AUSTRALIA has long held a commitment to fairness. We know that good health and bad health are unevenly distributed and that those with less money, less education and insecure working conditions are much more likely to experience illness and die earlier.
These disparities are especially acute for Aboriginal and Torres Strait Islander peoples; those with poor access to prevention and health services; people with disability; and those with limited access to affordable healthy lifestyle choices.
The burden of chronic illness, particularly cardiovascular disease, diabetes and cancer, is set to dramatically increase into the future. Spending on cardiovascular and respiratory disease is projected at around $40 billion annually by 2032, and costs associated with treating type 2 diabetes will likely increase by 520% between 2002 and 2032.
Armed with data like these and almost 400 submissions, the National Preventative Health Taskforce wasted no time in noting that Australia’s health system had not invested enough in preventing chronic and life-threatening diseases. It recommended the urgent establishment of a national agency to guide investments in prevention in its 2009 report Australia: the healthiest country by 2020.
It will come as no surprise then that Australia’s first national preventive health agency has adopted a bold and ambitious approach to “ramping up” the nation’s prevention and health promotion effort. The first strategic plan of the Australian National Preventive Health Agency (ANPHA) sets in place an enduring institution committed to making Australia a healthier country through change and innovation and by driving health promotion reforms in a systematic and evidence-based way.
Indeed, Australia boasts a great legacy of initiating health promotion action — from seat belt laws to sun protection to coordinated early action on HIV to world leading initiatives on tobacco control, Australia has frequently led the way.
Through our partnerships and by collaborating with federal, state, territory and local governments, non-government organisations, health promotion foundations, primary care, health services, industry, community groups and families, ANPHA will scale up, approve and coordinate future evidence-based efforts.

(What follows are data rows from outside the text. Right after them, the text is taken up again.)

(* ===== verification/LiquidityChecks.v ===== *)
(** * What a clean liquidity receipt satisfies

    The group checks of a clean group, read back: at most one terminal receipt,
    and the proportional arithmetic of the liquidity receipt it may carry. *)
From S2P Require Import Prelude JsMap Types MoveDomains Domains Accounting RewardBook Replay Group.
From S2P Require Import WalletHandlers LpHandlers PoolHandlers ConfigHandlers Ledger GroupChecks.
From S2P Require Import LiquidityMath Reducer LedgerInvariant Numerals CursorRoundTrip ReducerCorrect.
From S2P Require Import ReducerSpec.

(** The receipt names the active epoch of [prior]. *)
Definition TargetsActive (prior : Proj.ProtocolProjection) (r : Liq.LiquidityReceipt)
    (e : LpEpoch.IndexedLpEpoch) : Prop :=
  jsGet r.(Liq.epoch) prior.(Proj.lpEpochs) = Some e /\ prior.(Proj.activeLpEpoch) = Some r.(Liq.epoch).

(** The amounts a mint of [shares] pays, each the least covering its proportion. *)
Definition MintAmount (shares total reserve amount : Z) : Prop :=
  (amount - 1) * total < shares * reserve <= amount * total.

(** The amounts a burn of [shares] pays out, each the greatest within its proportion. *)
Definition BurnAmount (shares total reserve amount : Z) : Prop :=
  amount * total <= shares * reserve < (amount + 1) * total.

(** ** Inversion *)

Lemma arrayLength_1 {A} (l : list A) x : x ∈ l -> arrayLength l <= 1 -> l = [x].
Proof.
  unfold arrayLength. destruct l as [|a [|b l]]; cbn; [inversion 1| |lia].
  intros Hin _. by apply list_elem_of_singleton in Hin as ->.
Qed.

Lemma checkGroup_clean prior first events c u c' :
  checkGroup prior first events c = (Returns u, c') -> c'.(Ctx.alerts) = [] ->
  arrayLength (pick asSwapExecuted events) <= 1 /\ arrayLength (pick asLiquidity events) <= 1
  /\ exists c1 c2, checkLiquidity prior events c1 = (Returns tt, c2) /\ c2.(Ctx.alerts) = [].
Proof.
  unfold checkGroup. intros H Hn.
  apply bind_clean in H as (? & c1 & _ & _ & H); [|done|intros; solve_mono].
  apply bind_clean in H as (? & c2 & E & Hn2 & H); [|done|intros; solve_mono].
  unfold checkTerminalReceipts in E. repeat clean_step. bools.
  split; [lia|split; [lia|]]. eauto.
Qed.

(** The clean receipt of a clean group went through [checkLiquidityReceipt]. *)
Lemma clean_receipt prior unsorted p b r :
  reduceEventGroup prior unsorted = Returns (Result.mk p []) ->
  (b, r) ∈ pick asLiquidity unsorted ->
  ProjectionDomains prior /\ ReceiptDomains r
  /\ exists c1 c2, checkLiquidityReceipt prior (sortByIndex unsorted) b r c1 = (Returns tt, c2)
       /\ c2.(Ctx.alerts) = [].
Proof.
  intros H%reduceEventGroup_inv Hin.
  assert (Hs : (b, r) ∈ pick asLiquidity (sortByIndex unsorted)).
  { unfold pick in *. apply list_elem_of_omap in Hin as (event & Hin & E). apply list_elem_of_omap.
    exists event. by rewrite sortByIndex_perm. }
  destruct (reduced_clean _ _ _ H) as (first & rest & checked & applied & E & Hd & Hv & Hc & Hn & _ & _ & _).
  { intros E. rewrite E in Hs. inversion Hs. }
  split; [done|split; [eapply pick_liquidity_domains; [apply Hv|done]|]].
  apply checkGroup_clean in Hc as (_ & Hl & c1 & c2 & Hc & Hn2); [|done].
  exists c1, c2. split; [|done]. unfold checkLiquidity in Hc. by rewrite (arrayLength_1 _ _ Hs Hl) in Hc.
Qed.

Lemma jsHas_None {K V} `{EqDecision K} (k : K) (m : JsMap K V) : jsGet k m = None -> jsHas k m = false.
Proof. unfold jsHas. by intros ->. Qed.

Lemma checkLiquidityReceipt_active prior events b r c c' :
  checkLiquidityReceipt prior events b r c = (Returns tt, c') -> c'.(Ctx.alerts) = [] ->
  r.(Liq.kind) <> Seeded ->
  exists e, TargetsActive prior r e /\
    match r.(Liq.kind) with
    | Added => checkLiquidityAdded prior.(Proj.pool) e b r c = (Returns tt, c')
    | _ => checkLiquidityRemoved prior events e b r c = (Returns tt, c')
    end.
Proof.
  unfold checkLiquidityReceipt. intros H Hn Hk. rewrite (bool_decide_false _ Hk) in H. cbn [negb andb] in H.
  destruct (jsHas _ _) eqn:Eh; cbn [negb orb] in H; [|by repeat clean_step].
  case_bool_decide as Ea; [by repeat clean_step|].
  unfold jsHas in Eh. destruct (jsGet _ _) as [e|] eqn:Eg; [|done].
  exists e. split; [done|]. by destruct (Liq.kind r).
Qed.

(** ** The three receipts *)

Lemma checkLiquidityAdded_clean pool e b r c c' :
  checkLiquidityAdded pool e b r c = (Returns tt, c') -> c'.(Ctx.alerts) = [] ->
  0 <= r.(Liq.lpShares) ->
  0 < e.(LpEpoch.totalShares)
  /\ MintAmount r.(Liq.lpShares) e.(LpEpoch.totalShares) pool.(Pool.trflReserve) r.(Liq.trflAmount)
  /\ MintAmount r.(Liq.lpShares) e.(LpEpoch.totalShares) pool.(Pool.tusdReserve) r.(Liq.tusdAmount).
Proof.
  unfold checkLiquidityAdded. intros H Hn Hs. repeat clean_step. bools. checked_inv.
  repeat match goal with H : ~ (_ <> _) |- _ => apply dec_stable in H; subst end.
  repeat match goal with H : ceilDiv _ _ = Returns _ |- _ => apply ceilDiv_iff in H; [|nia|lia] end.
  split; [lia|]. unfold MintAmount. split; lia.
Qed.

Lemma withdrawalAmount_inv shares total reserve label amount :
  withdrawalAmount shares total reserve label = Returns amount ->
  0 < total -> BurnAmount shares total reserve amount.
Proof.
  unfold withdrawalAmount, BurnAmount. case_bool_decide as E.
  - intros [= <-] Ht. subst. nia.
  - intros H Ht. outcome_inv. checked_inv. unfold bigintDivide in H. rewrite decide_False in H by lia.
    injection H as <-. unfold fitsUnsigned in *. rewrite Z.quot_div_nonneg by lia.
    pose proof (Z.div_mod (shares * reserve) total ltac:(lia)).
    pose proof (Z.mod_pos_bound (shares * reserve) total Ht). nia.
Qed.

Lemma checkLiquidityRemoved_clean prior events e b r c c' :
  checkLiquidityRemoved prior events e b r c = (Returns tt, c') -> c'.(Ctx.alerts) = [] ->
  let pool := prior.(Proj.pool) in
  0 < e.(LpEpoch.totalShares) /\ r.(Liq.lpShares) <= e.(LpEpoch.totalShares)
  /\ BurnAmount r.(Liq.lpShares) e.(LpEpoch.totalShares) pool.(Pool.trflReserve) r.(Liq.trflAmount)
  /\ BurnAmount r.(Liq.lpShares) e.(LpEpoch.totalShares) pool.(Pool.tusdReserve) r.(Liq.tusdAmount)
  /\ r.(Liq.finalExit) = bool_decide (r.(Liq.lpShares) = e.(LpEpoch.totalShares))
  /\ (r.(Liq.finalExit) = true -> pool.(Pool.shutdownMode) = true /\ finalExitOrdered events b r = true)
  /\ (r.(Liq.finalExit) = false -> pool.(Pool.shutdownMode) = false ->
      r.(Liq.lpShares) * BPS_DENOMINATOR
        <= e.(LpEpoch.totalShares) * pool.(Pool.maximumNonFinalWithdrawalShareBps)).
Proof.
  unfold checkLiquidityRemoved. intros H Hn. cbv zeta in H.
  destruct (bool_decide (_ <= 0) || _) eqn:Eg; [by repeat clean_step|].
  repeat match type of H with (_ ≫= _) _ = _ =>
    let c1 := fresh "c" in let v := fresh "v" in let E := fresh "E" in let Hn := fresh "Hn" in
    apply bind_clean in H as (v & c1 & E & Hn & H); [|assumption|intros; solve_mono]
  end.
  apply lift_returns in E as [E ->], E0 as [E0 ->]. apply alertIf_clean_same in E1 as [E1 ->]; [|done].
  bools. repeat match goal with H : ~ (_ <> _) |- _ => apply dec_stable in H; subst end.
  apply withdrawalAmount_inv in E, E0; [|lia..].
  split; [lia|split; [lia|split; [done|split; [done|]]]].
  match goal with Hf : r.(Liq.finalExit) = _ |- _ => rewrite Hf in * end.
  split; [done|]. destruct (bool_decide (Liq.lpShares r = _)); cbn [negb andb] in *.
  - apply alertIf_clean_same in H as [H ->]; [|done]. bools. done.
  - split; [done|]. intros _ Hsd. rewrite Hsd in E2. cbn [negb when] in E2.
    repeat clean_step. bools. checked_inv. lia.
Qed.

Medical professionals are critical partners in achieving this goal.
An early priority for ANPHA is to guide the integration of prevention into the focus and outcomes of Medicare Locals. These new institutions will strengthen Australia’s primary health care system by identifying and addressing local needs and improving access to responsive, coordinated primary health care service.

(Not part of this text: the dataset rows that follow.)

(* ===== verification/PoolTheorems.v ===== *)
(** * Properties of the pool handlers: swaps, fees, indices, routes, liquidity *)
From S2P Require Import Prelude JsMap Types MoveDomains Domains Accounting RewardBook Replay Group.
From S2P Require Import WalletHandlers LpHandlers PoolHandlers ConfigHandlers Ledger GroupChecks.
From S2P Require Import LiquidityMath Reducer SdkTypes QuoteSpec LedgerInvariant Numerals CursorRoundTrip ReducerCorrect.
From S2P Require Import ReducerSpec LiquidityChecks Frames Fixtures ReducerTheorems.
From S2P Require Import WalletTheorems.

(** The product of the reserves. *)
Definition poolProduct (p : Pool.IndexedPool) : Z := p.(Pool.trflReserve) * p.(Pool.tusdReserve).

#[local] Arguments bigintDivide _ _ : simpl never.
#[local] Arguments bpsOf _ _ : simpl never.

(** ** Helpers *)

(** Integer division conserves: quotient times divisor plus remainder. *)
Lemma divide_step numerator shares index :
  0 <= numerator -> 0 < shares ->
  numerator = (index + numerator / shares - index) * shares + numerator mod shares
  /\ 0 <= numerator mod shares < shares /\ index <= index + numerator / shares.
Proof.
  intros Hn Hs. pose proof (Z.div_mod numerator shares ltac:(lia)).
  pose proof (Z.mod_pos_bound numerator shares Hs). pose proof (Z.div_pos numerator shares Hn Hs). lia.
Qed.

(** Settling wallets leaves the pool and the fee alone. *)
Definition poolAndFee (p : Proj.ProtocolProjection) : Pool.IndexedPool * Z :=
  (p.(Proj.pool), p.(Proj.feeBps)).

Lemma poolAndFee_inv p q : poolAndFee p = poolAndFee q ->
  p.(Proj.pool) = q.(Proj.pool) /\ p.(Proj.feeBps) = q.(Proj.feeBps).
Proof. by intros [= -> ->]. Qed.

Lemma debit_poolAndFee b e c u c' :
  debitSellOnce b e c = (Returns u, c') -> poolAndFee c'.(Ctx.next) = poolAndFee c.(Ctx.next).
Proof. revert c u c'. change (Frames poolAndFee (debitSellOnce b e)). solve_frames. Qed.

Effective preventive health strategies are frequently characterised by multiple approaches, different settings and the diverse needs of individuals. For example, Australia’s success in reducing smoking prevalence was achieved through a mix of health promotion, and regulatory and fiscal initiatives. Not only have these efforts been effective in reducing daily smoking rates, they have become world’s best practice.

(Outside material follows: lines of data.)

Lemma ok_persistAlerts base calls owner writerLease R alerts :
  Storeless R ->
  Preserves (fun s => IndexerOk base calls owner writerLease s /\ R s) (persistAlerts alerts writerLease).
Proof.
  intros HR. unfold persistAlerts. destruct alerts as [|a alerts]; [apply preserves_ret|].
  apply ok_withStoreWriter; [exact HR|]. intros lease s o s' [Hs Hr] E. unfold onStore in E.
  pose proof (store_append _ (a :: alerts) lease (ok_store _ _ _ _ _ Hs)) as Ha.
  rewrite decide_True in Ha by apply Hs. destruct Ha as (st & Ea & Hok & Hh & Hl & _). rewrite Ea in E.
  injection E as _ <-. split; [|by apply HR]. eapply ok_store_change; [exact Hs|done|by rewrite Hh; apply Hs|done].
Qed.

Section Kept.
Context (base : option Snap.IndexerSnapshot) (calls : list Call) (owner : nat) (writerLease : option Lease).
Context (base_ok : BaseOk sha256 base).

#[local] Abbreviation Ok := (IndexerOk base calls (Some owner) writerLease).

(** The operations keep [Ok]; some of their parts keep more. *)
Lemma preserves_ok {A} (m : Task (Idx.EventIndexer S) A) :
  Preserves (fun s => Ok s /\ True) m -> Preserves Ok m.
Proof. intros Hm s o s' Hs E. by apply (Hm s o s' (conj Hs I)). Qed.

Lemma ok_invalidate : Preserves Ok invalidateReconciliation.
Proof. apply preserves_modify. intros s Hs. by destruct Hs. Qed.

(** The group loop only advances the projection, to new objects. *)
Lemma ok_processGroups groups n :
  Forall (fun group => group <> []) groups -> forall s o s', Ok s -> s.(Idx.reconciledProjection) = None ->
  processGroups groups n s = (o, s') -> Ok s'.
Proof.
  intros Hne s o s' Hs Hr E.
  destruct (processGroups_spec groups n s Hne) as (? & ? & ? & s1 & committed & left & E' & _ & Ha & _ & _ & Hsame).
  rewrite E' in E. injection E as _ <-. destruct Hsame as [E1 E2 E3 E4 E5 E6 Hle Hobj]. destruct Hs as [H1 H2 H3 Hc Ho H6 H7 H8].
  split.
  - by rewrite E2.
  - by rewrite E1.
  - by rewrite E1.
  - destruct Hc as (p0 & Horigin & Hrun). exists p0. split; [done|].
    exact (advance_cleanRun p0 (replayedOf s) _ (replayedOf s1) Hrun Ha).
  - destruct Hobj as [->|]; lia.
  - unfold Authorized. by rewrite E4, Hr.
  - unfold Durable. by rewrite E1.
  - unfold Based. by rewrite E1, E3.
Qed.

Lemma ok_processOwned events : Preserves Ok (processOwned events owner writerLease).
Proof.
  unfold processOwned. apply preserves_bind; [apply preserves_assertStateOwner|intros _].
  intros s o s' Hs E. erewrite task_bind_eq in E by reflexivity. erewrite task_bind_eq in E by reflexivity.
  set (s0 := s <| Idx.reconciledProjection := None |> <| Idx.reconciledCursor := None |>
               <| Idx.reconciledStateIdentity := None |>) in *.
  assert (Hs0 : Ok s0) by by destruct Hs. cbv zeta in E.
  match type of E with (processGroups ?groups 0 ≫= _) _ = _ => set (g := groups) in * end.
  destruct (processGroups g 0 s0) as [[[[processed rejected] alerts]|e] s1] eqn:Eg.
  2:{ erewrite task_bind_throws in E by exact Eg. injection E as _ <-.
      eapply ok_processGroups; [apply groupByLedger_nonempty|exact Hs0|reflexivity|exact Eg]. }
  erewrite task_bind_eq in E by exact Eg.
  eapply ok_processGroups in Eg; [|apply groupByLedger_nonempty|exact Hs0|reflexivity].
  revert s1 o s' Eg E. apply preserves_bind; [|intros _; apply preserves_get; intros now _; apply preserves_ret].
  assert (Hpersist : Preserves Ok (persistAlerts alerts writerLease)).
  { apply preserves_ok, ok_persistAlerts. by intros ? ? []. }
  destruct alerts; [apply preserves_ret|].
  apply preserves_bind; [exact Hpersist|intros _; apply preserves_assertStateOwner].
Qed.

Lemma ok_pollOnceOwned source limit : Preserves Ok (pollOnceOwned source limit owner writerLease).
Proof.
  unfold pollOnceOwned. apply preserves_bind; [apply preserves_assertStateOwner|intros _].
  apply preserves_guard. intros _. apply preserves_get. intros now _. apply preserves_evaluate. intros page _.
  apply preserves_bind; [apply preserves_assertStateOwner|intros _]. apply preserves_guard. intros _.
  apply ok_processOwned.
Qed.

Lemma ok_reconcileOwned source :
  CallReconcile source ∈ calls -> Preserves Ok (reconcileOwned clock sha256 source owner writerLease).
Proof.
  intros Hin. unfold reconcileOwned. apply preserves_bind; [apply preserves_assertStateOwner|intros _].
  intros s o s' Hs E. erewrite task_bind_eq in E by reflexivity.
  destruct (Idx.cursor s) as [cursor|] eqn:Ec; [|by injection E as _ <-].
  set (P := fun s1 => Ok s1 /\ s1.(Idx.projection) = s.(Idx.projection) /\ s1.(Idx.cursor) = Some cursor).
  match type of E with ?m s = _ => enough (Preserves P m) as Hp by exact (proj1 (Hp s o s' (conj Hs (conj eq_refl Ec)) E)) end.
  clear o s' E. apply preserves_bind.
  { apply preserves_modify. intros s1 (Hok & Hrest). split; [|exact Hrest]. by destruct Hok. }
  intros _. apply preserves_evaluate. intros identity _. apply preserves_evaluate. intros observed Eo.
  apply preserves_bind; [apply preserves_assertStateOwner|intros _]. apply preserves_evaluate. intros report Er.
  apply preserves_bind.
  { assert (Hpersist : Preserves P (persistAlerts report.(Report.alerts) writerLease)).
    { apply (ok_persistAlerts base calls (Some owner) writerLease
        (fun s1 => s1.(Idx.projection) = s.(Idx.projection) /\ s1.(Idx.cursor) = Some cursor)). by intros ? ? ?. }
    destruct (Report.alerts report); [exact Hpersist|].
    apply preserves_bind; [exact Hpersist|intros _; apply preserves_assertStateOwner]. }
  intros _. apply preserves_get. intros now (_ & Enow & Ecn).
  apply preserves_bind; [|intros _; apply preserves_ret]. rewrite Ecn.
  destruct (_ && bool_decide (compareCursor cursor cursor = 0)) eqn:Eg; [|apply preserves_ret].
  rewrite !andb_true_iff in Eg. destruct Eg as [[[[[[Erec _] _] Eready] Eadmins] _] _].
  apply preserves_evaluate. intros identity' _. case_bool_decide; [|apply preserves_ret].
  apply preserves_modify. intros s1 (Hok & Ep & Ec1). split; [|done].
  apply (reconcile_iff _ _ _ _ _ (proj1 (ok_sound _ _ _ _ _ base_ok Hs)) Er) in Erec.
  destruct Hok as [? ? ? ? Hobj ? ?]. split; try done. unfold Authorized. cbn. rewrite Ep in *.
  split; [exact Hobj|]. intros _. exists cursor. split; [done|]. split; [done|]. by exists source, observed.
Qed.

(** The three guards of a checkpoint. *)
Lemma authorization_inv s p cursor refused o s1 (now : Idx.EventIndexer S) :
  (match now.(Idx.reconciledCursor) with
   | Some reconciledCursor =>
       unlessThrow (bool_decide (now.(Idx.reconciledProjection) = Some now.(Idx.projection).(Ref.object))
                    && bool_decide (compareCursor reconciledCursor cursor = 0)) refused ;;
       identity ← evaluate (checkpointStateIdentity sha256 p cursor);
       unlessThrow (bool_decide (now.(Idx.reconciledStateIdentity) = Some identity)) refused
   | None => throwing refused
   end : Task (Idx.EventIndexer S) unit) s = (o, s1) ->
  s1 = s /\ forall a, o = Returns a -> now.(Idx.reconciledProjection) = Some now.(Idx.projection).(Ref.object).
Proof.
  destruct (Idx.reconciledCursor now); [|by intros [= <- <-]].
  unfold mbind, task_bind, unlessThrow, evaluate. case_bool_decide as Ep; cbn; [|by intros [= <- <-]].
  destruct (bool_decide (compareCursor _ _ = 0)); [|by intros [= <- <-]].
  destruct (checkpointStateIdentity _ _ _); by intros [= <- <-].
Qed.

Lemma authorized_certified s :
  Ok s -> s.(Idx.reconciledProjection) = Some s.(Idx.projection).(Ref.object) ->
  exists c, s.(Idx.cursor) = Some c /\ Certified calls s.(Idx.projection).(Ref.value) c.
Proof.
  intros Hs Hr. pose proof (ok_authorized _ _ _ _ _ Hs) as Ha. unfold Authorized in Ha. rewrite Hr in Ha.
  destruct Ha as [_ Ha]. destruct (Ha eq_refl) as (c & ? & _ & ?). by exists c.
Qed.

(** A certified checkpoint is saved over the base the indexer knows, and becomes it. *)
Definition saveOver (snap : Snap.IndexerSnapshot) (lease : Lease) : Task (Idx.EventIndexer S) Snap.IndexerSnapshot :=
  based ← getState;
  onStore (saveSnapshot snap lease (default None based.(Idx.durableBaseSnapshotId))) ;;
  assertStateOwner owner ;;
  modifyState (fun s => s <| Idx.durableBaseSnapshotId := Some (Some snap.(Snap.id)) |>) ;;
  mret snap.

(** The save happens when the store holds what the indexer knows; otherwise nothing does. *)
Lemma saveOver_spec snap lease s :
  s.(Idx.activeStateOwner) = Some owner -> storeOk s.(Idx.store) -> holds s.(Idx.store) = Some lease ->
  if decide (Snap.id <$> latestOf s.(Idx.store) = default None s.(Idx.durableBaseSnapshotId))
  then exists st, saveOver snap lease s =
         (Returns snap, s <| Idx.store := st |> <| Idx.durableBaseSnapshotId := Some (Some snap.(Snap.id)) |>)
       /\ storeOk st /\ holds st = Some lease /\ latestOf st = Some snap
  else exists e, saveOver snap lease s = (Throws e, s).
Proof.
  intros Ho Hok Hh. pose proof (store_save _ snap lease (default None s.(Idx.durableBaseSnapshotId)) Hok) as Hs.
  unfold saveOver. erewrite task_bind_eq by reflexivity.
  destruct (decide (Snap.id <$> latestOf s.(Idx.store) = default None s.(Idx.durableBaseSnapshotId))) as [E|E].
  - rewrite decide_True in Hs by done. destruct Hs as (st & Es & Hok' & Hh' & Hl & _). exists st. split.
    + erewrite task_bind_eq by (unfold onStore; rewrite Es; reflexivity).
      erewrite task_bind_eq by (by apply assertStateOwner_eq).
      by erewrite task_bind_eq by reflexivity.
    + split; [done|]. split; [congruence|done].
  - rewrite decide_False in Hs by (intros [_ E']; exact (E E')). destruct Hs as (e & Es). exists e.
    erewrite task_bind_throws; [done|]. unfold onStore. rewrite Es. by destruct s.
Qed.

Lemma ok_saveOver snap c lease :
  snap.(Snap.cursor) = Some c -> Certified calls snap.(Snap.projection) c ->
  Taken sha256 snap -> Replays base snap.(Snap.projection) ->
  Preserves (IndexerOk base calls (Some owner) (Some lease)) (saveOver snap lease).
Proof.
  intros Hc Hcert Htaken Hreplays s o s' Hs E. pose proof (saveOver_spec snap lease s (ok_owner _ _ _ _ _ Hs)
    (ok_store _ _ _ _ _ Hs) (ok_lease _ _ _ _ _ Hs)) as Hspec. case_decide.
  - destruct Hspec as (st & Es & Hok & Hh & Hl). rewrite Es in E. injection E as _ <-.
    destruct Hs. split; try done.
    + right. by exists snap, c.
    + unfold Based. cbn. by rewrite Hl.
  - destruct Hspec as (e & Es). rewrite Es in E. by injection E as _ <-.
Qed.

Although ANPHA has a role in conducting public health-oriented social marketing campaigns, it will not be the go-to place for individuals looking for prevention advice about, for example, losing weight or giving up smoking.
Instead, ANPHA will take responsibility for national social marketing programs such as the tobacco campaign and healthy lifestyle promotions like “Measure Up” (Swap it, Don’t stop it). We’ll lead a national preventive health research fund, develop a national research strategy and administer a grants program to support community groups to address the culture of binge drinking, particularly among young people.
In Australia, we are fortunate to have a strong, professional and highly effective public health community committed to reform and openly enthusiastic about ANPHA’s capacity to refocus our health system away from illness and towards prevention.
As a dedicated health reformist, it is refreshing to feel the renewed momentum for health prevention in Australia, even if the concept is, well, old.
As early as the 13th century, there was a Latin saying that stated: “It is better and more useful to meet a problem in time than to seek a remedy after the damage is done”. Over the next 400 years popular wisdom evolved to, “An ounce of prevention is worth a pound of cure”.
Now, in the 21st century, we can pursue prevention because it is, indeed, the best medicine.
Dr Lisa Studdert is the acting CEO of the Australian National Preventive Health Agency.